While I strongly support the work of the FDA to ensure the highest quality and confidence in the tests on the market, especially PCR diagnostics to confirm infection, there may be value and a credible way to ensure accuracy while exploring a flexible public health approach for rapid testing to demonstrate another threshold of sensitivity given the distinct role they can play. There are currently a few rapid antigen test products on the market which may be suitable as susceptibility predicates in such a public health standard.

Attention to the promise of rapid home testing is only one aspect of the country’s larger testing infrastructure, and it should not come at the expense of further support for PCR testing capacity. , which remains the most common and accurate form of testing. . In exploring a framework that reflects the reality of this public health testing capability, it remains important that home testing administration is properly authenticated and that relevant data results are shared with public health authorities to ensure a precise and complete picture of the transmission level. in a community. As the FDA and HHS work with manufacturers of rapid home tests, visibility of results will remain an important function.

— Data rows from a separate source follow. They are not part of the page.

(** The window serviced, and the block the evicted cloud had touched given
    a mesh. *)
Definition serviced : TsdfServer t :=
  servicePointcloudDeintegrationQueue three_packets.
Definition dirty_map : TsdfServer t :=
  set_mesh_layer {[(7, 0, 0) := mkMesh one_point false]} serviced.

(** Two clouds fused eight seconds and a hundred units apart, no
    deintegration bound set. *)
Definition unbounded_window : TsdfServer t :=
  fuse 9 100 (fuse 1 0 submapped).

End XScrew.


(** ** More predicates and operations *)

Section More_definitions.
Context {Transformation : Type} {pose_ops : Pose Transformation}
        {collab : Collaborators Transformation}.

(** The integrator call that deintegrates a packet. *)
Definition deintegration_of
    (packet : PointcloudDeintegrationPacket Transformation)
  : Event Transformation :=
  EvIntegratePointCloud (T_G_C packet) (ptcloud_C packet) (colors packet)
    (is_freespace_pointcloud packet) true.

(** The layer after deintegrating a packet. *)
Definition deintegrated (layer : Layer)
    (packet : PointcloudDeintegrationPacket Transformation) : Layer :=
  integratePointCloud (T_G_C packet) (ptcloud_C packet) (colors packet)
    (is_freespace_pointcloud packet) true layer.

(** The stamps the server holds, oldest first: those of the packets in
    the window, then those of the messages still waiting for a pose. *)
Definition held_stamps (s : TsdfServer Transformation) : list Time :=
  map timestamp (pointcloud_deintegration_queue_ s)
  ++ map header_stamp (pointcloud_queue_ s).

(** The held stamps strictly increase and none is later than the stamp of
    the last message enqueued; the rate gate's interval is not negative. *)
Definition stamps_in_order (s : TsdfServer Transformation) : Prop :=
  StronglySorted Z.lt (held_stamps s)
  /\ Forall (fun stamp => stamp <= last_msg_time_ptcloud_ s) (held_stamps s)
  /\ 0 <= min_time_between_msgs_ (config s).
(** A message whose conversion gave as many colours as points. *)
Definition well_formed (pointcloud_msg : PointCloud2) : Prop :=
  length (converted_points pointcloud_msg)
  = length (converted_colors pointcloud_msg).

(** Each submap bound that is set passed the constructor's validity test
    [0 < value]. *)
Definition submap_bounds_positive (c : Config) : Prop :=
  (isSet (submap_max_time_interval_ c) = true ->
   positive_float (threshold_value (submap_max_time_interval_ c)) = true)
  /\ (isSet (submap_max_distance_travelled_ c) = true ->
      positive_float (threshold_value (submap_max_distance_travelled_ c))
      = true).
End More_definitions.

(** A zero of either sign, or NaN. *)
Definition zero_or_nan (x : FloatingPoint) : bool :=
  match x with S754_zero _ | S754_nan => true | _ => false end.


(** ** Paths and directories *)

(** A [std::string] handled character by character. *)
Definition CString : Type := list ascii.

(** The value of a [char] in a comparison: [char] is signed on some
    platforms and unsigned on others. *)
Definition char_value (char_is_signed : bool) (character : ascii) : Z :=
  let code := Z.of_N (N_of_ascii character) in
  if char_is_signed && (128 <=? code) then code - 256 else code.

Definition kUpperAsciiBound : ascii := "~"%char.
Definition kLowerAsciiBound : ascii := " "%char.

Fixpoint hasOnlyAsciiCharacters (char_is_signed : bool)
    (string_to_test : CString) : bool :=
  match string_to_test with
  | [] => true
  | character :: rest =>
      if (char_value char_is_signed kUpperAsciiBound
          <? char_value char_is_signed character)
         || (char_value char_is_signed character
             <? char_value char_is_signed kLowerAsciiBound)
      then false
      else hasOnlyAsciiCharacters char_is_signed rest
  end.

(** A character between space and tilde. *)
Definition printable (character : ascii) : Prop :=
  (32 <= N_of_ascii character <= 126)%N.

(** [std::string::find_first_of(c, pos)]: the first index at or after [pos]
    that holds [c]; [None] for [npos]. *)
Fixpoint find_first_of (c : ascii) (s : CString) (pos : nat) : option nat :=
  match s with
  | [] => None
  | a :: rest =>
      match pos with
      | O => if Ascii.eqb a c then Some O else S <$> find_first_of c rest O
      | S pos' => S <$> find_first_of c rest pos'
      end
  end.

Definition CString_eqb (a b : CString) : bool :=
  bool_decide (a = b).

(** [EEXIST]. *)
Definition EEXIST : Z := 17.

Section CreatePath.
(** The file system and [mkdir(name, 0777)] on it: the status returned,
    [errno] after the call, the file system after the call. *)
Context {FS : Type} (char_is_signed : bool)
        (mkdir : CString -> FS -> Z * Z * FS).
(** Where the loop ends: past the last entry, at an entry with other than
    one key, or at a one-key entry of a registered policy. *)
Lemma select_cases m bc (i : nat) ir :
  (Forall (skipped m) ir
   /\ select m bc i ir = mkOutcome bc [] (Some NoSupportedPolicies))
  \/ (exists pre lbcfg post,
        ir = pre ++ lbcfg :: post /\ Forall (skipped m) pre
        /\ size lbcfg <> 1
        /\ select m bc i ir
           = mkOutcome bc [] (Some (NotOnePair (i + length pre) lbcfg)))
  \/ (exists pre (name jsonCfg : string) post
             (builder : balancer.Builder LoadBalancingConfig Err),
        ir = pre ++ {[ name := jsonCfg ]} :: post /\ Forall (skipped m) pre
        /\ balancer.Get m name = Some builder
        /\ select m bc i ir = select m bc 0 [{[ name := jsonCfg ]}]).
Proof.
  revert i. induction ir as [|e ir IH]; intros i.
  - left. split; [constructor | reflexivity].
  - destruct (decide (size e = 1)) as [Hsz|Hsz].
    + pose proof (size_1_singleton e Hsz) as He.
      destruct (range_last e) as [name jsonCfg]. cbn [fst snd] in He.
      destruct (balancer.Get m name) as [builder|] eqn:Hget.
      * right. right. exists [], name, jsonCfg, ir, builder.
        rewrite He. repeat split; [constructor | exact Hget |].
        rewrite !(select_registered _ _ _ _ _ _ builder) by exact Hget.
        reflexivity.
      * assert (Hsk : skipped m e) by (exists name, jsonCfg; auto).
        rewrite select_skipped by exact Hsk.
        destruct (IH (S i)) as [[Hall E] | [(pre & b & post & -> & Hpre & Hb & E)
                               | (pre & n & c & post & bd & -> & Hpre & Hg & E)]].
        -- left. split; [constructor; assumption | exact E].
        -- right. left. exists (e :: pre), b, post.
           repeat split; [constructor; assumption | exact Hb |].
           rewrite E. cbn [length]. do 3 f_equal. lia.
        -- right. right. exists (e :: pre), n, c, post, bd.
           repeat split; [constructor; assumption | exact Hg | exact E].
    + right. left. exists [], e, ir.
      repeat split; [constructor | exact Hsz |].
      rewrite select_malformed by exact Hsz. cbn [length].
      rewrite Nat.add_0_r. reflexivity.
Qed.
(** ** The invariant on todo ids *)

Definition todoIdsUnique (groups : list Group.t) : Prop :=
  Forall (fun g => NoDup (map Todo.id (Group.todos g))) groups.

(** The id [addTodo] is about to generate is not yet an id of the group it
    adds to; nothing is asked of the other handlers. *)
Definition freshId (op : Op) (s : State.t) : Prop :=
  match op with
  | OpAddTodo now groupId =>
      forall g, findGroup groupId (State.groups s) = Some g ->
                now ∉ map Todo.id (Group.todos g)
  | _ => True
  end.

(** ** Fixtures of [App.test.js] *)

Definition mockGroup : Group.t := Group.mk "1" "Test Group" None [].

Definition mockGroupWithTodos : Group.t :=
  Group.mk "1" "Test Group" None
    [Todo.mk 101 "Active Todo" false; Todo.mk 102 "Completed Todo" true].

Definition groupWithOneTodo : Group.t :=
  Group.mk "1" "Test Group" None [Todo.mk 201 "Buy groceries" false].

(** A render showing [groups] with the given text typed in the two inputs of
    group ['1']. *)
Definition typed (groups : list Group.t) (groupText todoText : string) : State.t :=
  State.mk groups groupText "All" {[ "1" := todoText ]} false.

(** ** Exact subsequences

    [l'] is exactly the subsequence of [l] selected by [keep] when it is a
    subsequence of [l] (order preserved), all its elements are selected, and
    every subsequence of selected elements of [l] is a subsequence of it. *)
Definition exact_subsequence {A} (keep : A -> bool) (l l' : list A) : Prop :=
  sublist l' l
  /\ Forall (fun x => keep x = true) l'
  /\ forall k, sublist k l -> Forall (fun x => keep x = true) k -> sublist k l'.

(** ** What [TodoApp] returns

    The JSX the component returns, reduced to what depends on the state: the
    loading indicator, or the page with the group input, the filter bar, the
    message for an empty list and one card per group. *)

(** [String.prototype.toLowerCase] on the letters A to Z. *)
Definition lowerChar (c : ascii) : ascii :=
  let n := nat_of_ascii c in
  if ((65 <=? n) && (n <=? 90))%nat then ascii_of_nat (n + 32) else c.

Fixpoint toLowerCase (s : string) : string :=
  match s with
  | EmptyString => EmptyString
  | String c rest => String (lowerChar c) (toLowerCase rest)
  end.

(** One button of the filter bar: [data-testid], [className] and label. *)
Record FilterButton : Type := mkButton {
  buttonTestId : string;
  buttonClassName : string;
  buttonLabel : string
}.

Definition filterButton (filter f : string) : FilterButton :=
  {| buttonTestId := "filter-" +:+ toLowerCase f;
     buttonClassName := "filter-btn" +:+ (if String.eqb filter f then " active" else "");
     buttonLabel := f |}.

Definition filterBar (filter : string) : list FilterButton :=
  map (filterButton filter) FILTERS.
Lemma Zdigits2_bounds (z : Z) :
  0 < z -> 2 ^ (Zdigits2 z - 1) <= z < 2 ^ Zdigits2 z.
Proof.
  destruct z as [|q|q]; intros Hz; try lia. cbn [Zdigits2]. apply digits2_pos_bounds.
Qed.

Lemma Zcompare_scale (x y k : Z) : 0 < k -> (x * k ?= y * k) = (x ?= y).
Proof.
  intros Hk. destruct (Z.compare_spec x y) as [->|H|H].
  - apply Z.compare_refl.
  - apply Z.compare_lt_iff. nia.
  - apply Z.compare_gt_iff. nia.
Qed.

(** Canonical mantissas and exponents of two positive integers compare as
    the integers do. *)
Lemma compare_canonical (x y : Z) (px py : positive) :
  0 < x -> 0 < y ->
  Zpos px = x * 2 ^ (53 - Zdigits2 x) -> Zpos py = y * 2 ^ (53 - Zdigits2 y) ->
  Zdigits2 x <= 53 -> Zdigits2 y <= 53 ->
  match Zdigits2 x - 53 ?= Zdigits2 y - 53 with
  | Lt => Lt
  | Gt => Gt
  | Eq => Pos.compare_cont Eq px py
  end = (x ?= y).
Proof.
  intros Hx Hy Hpx Hpy Hdx Hdy.
  destruct (Zdigits2_bounds Hx) as [Lx Ux], (Zdigits2_bounds Hy) as [Ly Uy].
  destruct (Z.compare_spec (Zdigits2 x - 53) (Zdigits2 y - 53)) as [E|E|E].
  - assert (Ed : Zdigits2 x = Zdigits2 y) by lia.
    change (Pos.compare_cont Eq px py) with (Zpos px ?= Zpos py).
    rewrite Hpx, Hpy, Ed.
    apply Zcompare_scale. apply Z.pow_pos_nonneg; lia.
  - symmetry. apply Z.compare_lt_iff.
    assert (2 ^ Zdigits2 x <= 2 ^ (Zdigits2 y - 1)) by (apply Z.pow_le_mono_r; lia).
    lia.
  - symmetry. apply Z.compare_gt_iff.
    assert (2 ^ Zdigits2 y <= 2 ^ (Zdigits2 x - 1)) by (apply Z.pow_le_mono_r; lia).
    lia.
Qed.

I also urge the HHS to continue its efforts to use funds allocated by Congress from the US bailout and previous COVID-19 aid legislation, to ensure that the tests authorized by the FDA are widely disseminated, accessible in high-risk and affordable communities so that cost is not a barrier to this public health tool, as many peer countries have done. Thank you for considering this request to help promote our common public health and screening goals.

Truly,

-30-


Source link

Leave a Reply

Your email address will not be published.